→ Your instructions
Would you reproduce exactly the lines below from the one holding "Inductive content : Type" through the one holding "c => inl (g, e, s, c)", inclusive, and no others?

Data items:
□ □ □ □
Lemma in_sync_insert e v p' g :
  in_sync e → stored g (values (provider e)) (values p') → v = <[group_id_of g := g]> (groups e) →
  in_sync (set_groups v (set_provider p' e)).
Proof.
  intros Hs [Hg Ho] ->. intros i h. cbn. intros [[<- <-]|[Hi Hh]]%lookup_insert_Some; [done|].
  destruct (Hs i h Hh) as [H1 H2]. split; [done|]. by rewrite Ho.
Qed.

Lemma with_group_sync {A} i (m : group_op A) e r e' :
  keeps m → in_sync e → with_group i m e = (Ok r, e') → in_sync e'.
Proof.
  intros Hm Hs. unfold with_group. destruct (groups e !! i) as [g|] eqn:Hg; [|done].
  destruct (Hs i g Hg) as [Hi Hl]. destruct (m (g, provider e)) as [r1 [g1 p1]] eqn:E.
  intros [= -> <-]. rewrite <- Hi in Hl. destruct (Hm _ _ _ _ _ E Hl) as [Hi1 Hst].
  apply in_sync_insert with (g := g1); [done|done|congruence].
Qed.

Lemma same_groups_sync e p : same_groups (values (provider e)) (values p) → in_sync e → in_sync (set_provider p e).
Proof. intros H Hs i g Hg. destruct (Hs i g Hg) as [H1 H2]. split; [done|]. cbn. by rewrite H. Qed.

Lemma build_key_packages_sync n e : in_sync e → in_sync (build_key_packages n e).2.
Proof using L.
  revert e. induction n as [|n IH]; intros e Hs; [done|]. cbn [build_key_packages].
  destruct (build_key_package _ _ _ _) as [r p] eqn:E. apply build_key_package_groups in E.
  assert (Hs1 : in_sync (set_provider p e)) by by apply same_groups_sync.
  destruct (mbind _ _) as [b|x]; [|done].
  specialize (IH _ Hs1). by destruct (build_key_packages n _).
Qed.
End Life.

Create HintDb mls.
#[export] Hint Resolve add_members_persistent propose_add_persistent remove_members_persistent
  propose_remove_persistent merge_pending_persistent create_message_persistent
  self_update_persistent process_message_persistent merge_staged_persistent
  store_proposal_persistent : mls.
Ltac solve_keeps_group :=
  repeat first
    [ apply keeps_bind; [|intros ?]
    | apply keeps_attempt; solve [eauto with mls]
    | solve [apply keeps_pure; done]
    | case_match ].

Section Sync.
Context `{M : OpenMls} `{C : Crypto} `{L : !OpenMlsLaws}.

Lemma create_conversation_sync i e e' :
  in_sync e → create_conversation i e = (Ok tt, e') → in_sync e'.
Proof using L.
  intros Hs. unfold create_conversation. destruct (_ || _); [done|].
  destruct (new_group _ _ _ _ _ _ _) as [[g|] p] eqn:E; [|done]. intros [= <-].
  apply new_group_stored in E as [Hi Hst].
  apply in_sync_insert with (g := g); [done|done|]. by rewrite Hi.
Qed.

Lemma join_sync w e i e' :
  in_sync e → join_conversation_from_welcome w e = (Ok i, e') → in_sync e'.
Proof using L.
  intros Hs. unfold join_conversation_from_welcome. destruct (_ ≫= _) as [m|]; [|done].
  destruct (stage_welcome _ _ _ _) as [[st|] p] eqn:E1; [|done].
  destruct (into_group st p) as [[g|] p1] eqn:E2; [|done]. intros [= <- <-].
  apply stage_welcome_groups in E1. apply into_group_stored in E2 as [Hg Ho].
  apply in_sync_insert with (g := g); [done| |done].
  split; [done|]. intros j Hj. by rewrite Ho, E1.
Qed.

Lemma destroy_sync i e e' :
  in_sync e → destroy_local_conversation_state i e = (Ok tt, e') → in_sync e'.
Proof using L.
  intros Hs. unfold destroy_local_conversation_state. destruct (groups e !! i) as [g|] eqn:Hg; [|done].
  destruct (delete_group _ _) as [[|] v] eqn:E; [|done]. intros [= <-].
  destruct (Hs i g Hg) as [Hi _]. apply delete_group_gone in E as [_ Ho].
  intros j h Hh. cbn in Hh. apply lookup_delete_Some in Hh as [Hj Hh]. destruct (Hs j h Hh) as [H1 H2].
  split; [done|]. cbn. rewrite Ho; [done|congruence].
Qed.

Lemma import_sync b e i e' :
  dom (groups e) ⊆ {[i]} → import_conversation_state b e = (Ok i, e') → in_sync e'.
Proof using L.
  intros Hd. unfold import_conversation_state.
  destruct (mbind _ _) as [[[[s idn] j] v]|x]; [|done].
  destruct (load_group v j) as [[g|]|] eqn:E; [|done..]. intros [= <- <-].
  intros k h Hh. cbn in Hh. apply lookup_insert_Some in Hh as [[<- <-]|[Hk Hh]].
  - split; [by eapply load_group_id|done].
  - apply elem_of_dom_2 in Hh. set_solver.
Qed.

Lemma succeeds_sync e e' : succeeds e e' → in_sync e → in_sync e'.
Proof using L.
  intros (o & Hr & Hi) Hs. destruct o; cbn [run] in Hr; unfold outcome in Hr;
    match type of Hr with (_ (fst ?p), _) = _ => destruct p as [[r|x] e1] eqn:E end;
    cbn [is_ok fst snd] in Hr; try discriminate; injection Hr as <-.
  - pose proof (build_key_packages_sync (Z.to_nat (Z.min count 100)) e Hs) as H.
    unfold generate_key_packages in E. by rewrite E in H.
  - destruct r. by eapply create_conversation_sync.
  - by eapply join_sync.
  - unfold commit_add_members in E. destruct (collect _ _); [|done].
    eapply with_group_sync; [|done|exact E]. solve_keeps_group.
  - unfold propose_add_members in E. destruct (read_key_package _); [|done].
    eapply with_group_sync; [|done|exact E]. solve_keeps_group.
  - eapply with_group_sync; [|done|exact E]. solve_keeps_group.
  - eapply with_group_sync; [|done|exact E]. solve_keeps_group.
  - eapply with_group_sync; [|done|exact E]. solve_keeps_group.
  - unfold process_incoming_message in E. destruct (_ ≫= _); [|done].
    eapply with_group_sync; [|done|exact E]. solve_keeps_group.
  - eapply with_group_sync; [|done|exact E]. solve_keeps_group.
  - eapply import_sync; [|exact E]. by apply Hi.
  - destruct r. by eapply destroy_sync.
Qed.

End Sync.

(** *** The identity of an engine *)

Section Identity.
Context `{M : OpenMls} `{C : Crypto}.

Definition same_identity (e e' : CryptoEngine.t) : Prop :=
  signer e' = signer e ∧ credential e' = credential e ∧ state_key e' = state_key e.

Lemma with_group_identity {A} i (m : group_op A) e : same_identity e (with_group i m e).2.
Proof.
  unfold with_group. destruct (groups e !! i) as [g|]; [|done]. by destruct (m (g, _)) as [r [g1 p1]].
Qed.
Lemma build_key_packages_identity n e : same_identity e (build_key_packages n e).2.
Proof.
  revert e. induction n as [|n IH]; intros e; [done|]. cbn [build_key_packages].
  destruct (build_key_package _ _ _ _) as [r p]. destruct (mbind _ _) as [b|x]; [|done].
  specialize (IH (set_provider p e)). by destruct (build_key_packages n _).
Qed.
(* ===== verification/ReferenceMls.v ===== *)
(** * ReferenceMls: a group protocol that keeps the promises of OpenMLS

    OpenMLS is a parameter of Mls.  This file is a concrete instance of it, with
    symbolic cryptography: groups with epochs, leaves and a generation counter for
    each sender, pending commits and proposals, welcomes for key packages whose
    private part is in the storage, replay protection and the window for messages
    out of order.  A member that was removed or that is in another epoch cannot
    read.  It shows that the laws of Mls and of Conversation can hold together,
    and Conformance runs the tests of messenger-crypto on it. *)
From Stdlib Require Import ZArith Lia.
From stdpp Require Import base gmap list strings.
From S2P Require Import Prelude Protocol Crypto Identity Mls.

(** ** Values as bytes

    Prefix codes: reading a code from the front of any bytes gives the value and
    the rest. *)
Class Coded (A : Type) : Type := {
  enc : A → bytes;
  dec : bytes → option (A * bytes);
  dec_enc a r : dec (enc a ++ r) = Some (a, r)
}.

Section Codecs.
Context `{CA : Coded A} `{CB : Coded B}.

(** A positive number is its bits and an end mark. *)
Fixpoint enc_pos (p : positive) : bytes :=
  match p with
  | xH => [Init.Byte.x00]
  | xO p => Init.Byte.x01 :: enc_pos p
  | xI p => Init.Byte.x02 :: enc_pos p
  end.
Fixpoint dec_pos (b : bytes) : option (positive * bytes) :=
  match b with
  | Init.Byte.x00 :: r => Some (xH, r)
  | Init.Byte.x01 :: r => '(p, r) ← dec_pos r; Some (xO p, r)
  | Init.Byte.x02 :: r => '(p, r) ← dec_pos r; Some (xI p, r)
  | _ => None
  end.
Lemma dec_enc_pos p r : dec_pos (enc_pos p ++ r) = Some (p, r).
Proof. by induction p as [p IH|p IH|]; cbn; rewrite ?IH. Qed.

Definition enc_Z (n : Z) : bytes :=
  match n with
  | Z0 => [Init.Byte.x00]
  | Zpos p => Init.Byte.x01 :: enc_pos p
  | Zneg p => Init.Byte.x02 :: enc_pos p
  end.
Definition dec_Z (b : bytes) : option (Z * bytes) :=
  match b with
  | Init.Byte.x00 :: r => Some (Z0, r)
  | Init.Byte.x01 :: r => '(p, r) ← dec_pos r; Some (Zpos p, r)
  | Init.Byte.x02 :: r => '(p, r) ← dec_pos r; Some (Zneg p, r)
  | _ => None
  end.
Lemma dec_enc_Z n r : dec_Z (enc_Z n ++ r) = Some (n, r).
Proof. destruct n; cbn; by rewrite ?dec_enc_pos. Qed.

Definition enc_pair (x : A * B) : bytes := enc (fst x) ++ enc (snd x).
Definition dec_pair (b : bytes) : option (A * B * bytes) :=
  '(x, r) ← dec b; '(y, r) ← dec r; Some (x, y, r).
Lemma dec_enc_pair x r : dec_pair (enc_pair x ++ r) = Some (x, r).
Proof.
  unfold dec_pair, enc_pair. rewrite <- app_assoc, dec_enc. cbn [mbind option_bind].
  rewrite dec_enc. by destruct x.
Qed.

Definition enc_sum (x : A + B) : bytes :=
  match x with inl a => Init.Byte.x00 :: enc a | inr b => Init.Byte.x01 :: enc b end.
Definition dec_sum (b : bytes) : option ((A + B) * bytes) :=
  match b with
  | Init.Byte.x00 :: r => '(a, r) ← dec r; Some (inl a, r)
  | Init.Byte.x01 :: r => '(a, r) ← dec r; Some (inr a, r)
  | _ => None
  end.
Lemma dec_enc_sum x r : dec_sum (enc_sum x ++ r) = Some (x, r).
Proof. destruct x; cbn; by rewrite dec_enc. Qed.

(** A list is its elements, each after a mark, and an end mark. *)
Fixpoint enc_list (l : list A) : bytes :=
  match l with
  | [] => [Init.Byte.x00]
  | a :: l => Init.Byte.x01 :: enc a ++ enc_list l
  end.
Fixpoint dec_elements (fuel : nat) (b : bytes) : option (list A * bytes) :=
  match fuel, b with
  | S _, Init.Byte.x00 :: r => Some ([], r)
  | S fuel, Init.Byte.x01 :: r => '(a, r) ← dec r; '(l, r) ← dec_elements fuel r; Some (a :: l, r)
  | _, _ => None
  end.
Definition dec_list (b : bytes) : option (list A * bytes) := dec_elements (length b) b.
Lemma enc_list_length l : (length l < length (enc_list l))%nat.
Proof. induction l as [|a l IH]; cbn; [lia|]. rewrite length_app. lia. Qed.
Lemma dec_elements_enc l n r : (length l < n)%nat → dec_elements n (enc_list l ++ r) = Some (l, r).
Proof.
  revert n. induction l as [|a l IH]; intros [|n] Hn; cbn in Hn; try lia; [done|].
  cbn. rewrite <- app_assoc, dec_enc. cbn. by rewrite IH by lia.
Qed.
Lemma dec_enc_list l r : dec_list (enc_list l ++ r) = Some (l, r).
Proof.
  apply dec_elements_enc. rewrite length_app. pose proof (enc_list_length l). lia.
Qed.

(** A type that is described by another. *)
Definition enc_by (f : B → A) (b : B) : bytes := enc (f b).
Definition dec_by (g : A → B) (b : bytes) : option (B * bytes) := '(a, r) ← dec b; Some (g a, r).
Lemma dec_enc_by f g : (∀ b, g (f b) = b) → ∀ b r, dec_by g (enc_by f b ++ r) = Some (b, r).
Proof. intros H b r. unfold dec_by, enc_by. rewrite dec_enc. cbn. by rewrite H. Qed.
End Codecs.

#[export] Instance codec_byte : Coded Byte.byte :=
  {| enc b := [b]; dec l := match l with b :: r => Some (b, r) | [] => None end;
     dec_enc b r := eq_refl |}.
#[export] Instance codec_unit : Coded unit :=
  {| enc _ := []; dec l := Some (tt, l); dec_enc 'tt r := eq_refl |}.
#[export] Instance codec_Z : Coded Z := {| dec_enc := dec_enc_Z |}.
#[export] Instance codec_pair `{Coded A, Coded B} : Coded (A * B) := {| dec_enc := dec_enc_pair |}.
#[export] Instance codec_sum `{Coded A, Coded B} : Coded (A + B) := {| dec_enc := dec_enc_sum |}.
#[export] Instance codec_list `{Coded A} : Coded (list A) := {| dec_enc := dec_enc_list |}.

Definition codec_by `{Coded A} {B} (f : B → A) (g : A → B) (H : ∀ b, g (f b) = b) : Coded B :=
  {| enc := enc_by f; dec := dec_by g; dec_enc := dec_enc_by f g H |}.
#[export] Instance codec_bool : Coded bool.
Proof.
  refine (codec_by (λ b : bool, if b then inl tt else inr tt)
    (λ x : unit + unit, match x with inl _ => true | inr _ => false end) _). by intros [].
Defined.
#[export] Instance codec_option `{Coded A} : Coded (option A).
Proof.
  refine (codec_by (λ o : option A, match o with Some a => inl a | None => inr tt end)
    (λ x : A + unit, match x with inl a => Some a | inr _ => None end) _). by intros [].
Defined.

(** A value that fills the bytes. *)
Definition read `{Coded A} (b : bytes) : option A :=
  match dec b with Some (a, []) => Some a | _ => None end.
Lemma read_enc `{Coded A} (a : A) : read (enc a) = Some a.
Proof. unfold read. rewrite <- (app_nil_r (enc a)). by rewrite dec_enc. Qed.

(** ** Groups *)

(** A key package is identified by the public key of its owner and a number; the
    rest is the credential in it. *)
Abbreviation package_id := (bytes * Z)%type.
Abbreviation package := (package_id * bytes)%type.
(** Leaves and their credentials. *)
Abbreviation roster := (list (Z * bytes)).
Abbreviation alteration := (package + Z)%type.
(** Commits are told apart by the leaf that made them and a random number. *)
Abbreviation commit_id := (Z * Z)%type.

Module Ref.
Record group : Type := MakeGroup {
  group_id : bytes;
  (** the commits that led to the epoch *)
  history : list commit_id;
  leaves : roster;
  me : Z;
  tolerance : Z;
  forward : Z;
  (** the next generation of the own messages, and the generations read *)
  sent : Z;
  seen : list (Z * Z);
  proposals : list alteration;
  (** a commit that is not merged yet: its identifier and its leaves *)
  pending : option (commit_id * roster);
  active : bool
}.

Definition fields (g : group) :=
  (group_id g, history g, leaves g, me g, tolerance g, forward g, sent g, seen g, proposals g,
   pending g, active g).
#[export] Instance codec_group : Coded group.
Proof.
  refine (codec_by fields
    (λ '(a, b, c, d, e, f, g, h, i, j, k), MakeGroup a b c d e f g h i j k) _). by intros [].
Defined.

(** ** Messages *)
Inductive content : Type :=
| Private (generation : Z) (plaintext : bytes)
| Commit (id : commit_id) (next : roster)
| Propose (c : alteration).
Inductive message : Type :=
| Handled (gid : bytes) (epoch : list commit_id) (sender : Z) (c : content)
| Welcoming (gid : bytes) (epoch : list commit_id) (next : roster) (invited : list (package_id * Z)).

#[export] Instance codec_content : Coded content.
Proof.
  refine (codec_by
    (λ c, match c with
          | Private n p => inl (n, p)
          | Commit i r => inr (inl (i, r))
          | Propose c => inr (inr c)
          end)
    (λ x, match x with
          | inl (n, p) => Private n p
          | inr (inl (i, r)) => Commit i r
          | inr (inr c) => Propose c
          end) _). by intros [].
Defined.
#[export] Instance codec_message : Coded message.
Proof.
  refine (codec_by
    (λ m, match m with
          | Handled g e s c => inl (g, e, s, c)
          | Welcoming g e r i => inr (g, e, r, i)
          end)
    (λ x, match x with
          | inl (g, e, s, c) => Handled g e s c
          | inr (g, e, r, i) => Welcoming g e r i
          end) _). by intros [].
Defined.

(** ** Changing the members *)

Definition is_leaf (r : roster) (i : Z) : bool := existsb (λ x, fst x =? i) r.
Definition fresh (r : roster) : Z := 1 + foldr Z.max (-1) (fst <$> r).
(** An addition takes the next leaf and is noted for the welcome. *)
Definition alter (s : roster * list (package_id * Z)) (c : alteration) : roster * list (package_id * Z) :=
  let '(r, invited) := s in
  match c with
  | inl (k, credential) => (r ++ [(fresh r, credential)], invited ++ [(k, fresh r)])
  | inr i => (List.filter (λ x, negb (fst x =? i)) r, invited)
  end.

(** A group in the epoch after [id], whose members are [next]. *)
Definition advance (id : commit_id) (next : roster) (g : group) : group :=
  MakeGroup (group_id g) (history g ++ [id]) next (me g) (tolerance g) (forward g) 0 [] [] None
    (is_leaf next (me g)).
Definition set_pending (x : option (commit_id * roster)) (g : group) : group :=
  MakeGroup (group_id g) (history g) (leaves g) (me g) (tolerance g) (forward g) (sent g) (seen g)
    (proposals g) x (active g).
Definition set_proposals (l : list alteration) (g : group) : group :=
  MakeGroup (group_id g) (history g) (leaves g) (me g) (tolerance g) (forward g) (sent g) (seen g)
    l (pending g) (active g).
Definition set_sent (n : Z) (g : group) : group :=
  MakeGroup (group_id g) (history g) (leaves g) (me g) (tolerance g) (forward g) n (seen g)
    (proposals g) (pending g) (active g).
Definition set_seen (l : list (Z * Z)) (g : group) : group :=
  MakeGroup (group_id g) (history g) (leaves g) (me g) (tolerance g) (forward g) (sent g) l
    (proposals g) (pending g) (active g).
□ □ □ □
→ Answer below
Inductive content : Type :=
| Private (generation : Z) (plaintext : bytes)
| Commit (id : commit_id) (next : roster)
| Propose (c : alteration).
Inductive message : Type :=
| Handled (gid : bytes) (epoch : list commit_id) (sender : Z) (c : content)
| Welcoming (gid : bytes) (epoch : list commit_id) (next : roster) (invited : list (package_id * Z)).

#[export] Instance codec_content : Coded content.
Proof.
  refine (codec_by
    (λ c, match c with
          | Private n p => inl (n, p)
          | Commit i r => inr (inl (i, r))
          | Propose c => inr (inr c)
          end)
    (λ x, match x with
          | inl (n, p) => Private n p
          | inr (inl (i, r)) => Commit i r
          | inr (inr c) => Propose c
          end) _). by intros [].
Defined.
#[export] Instance codec_message : Coded message.
Proof.
  refine (codec_by
    (λ m, match m with
          | Handled g e s c => inl (g, e, s, c)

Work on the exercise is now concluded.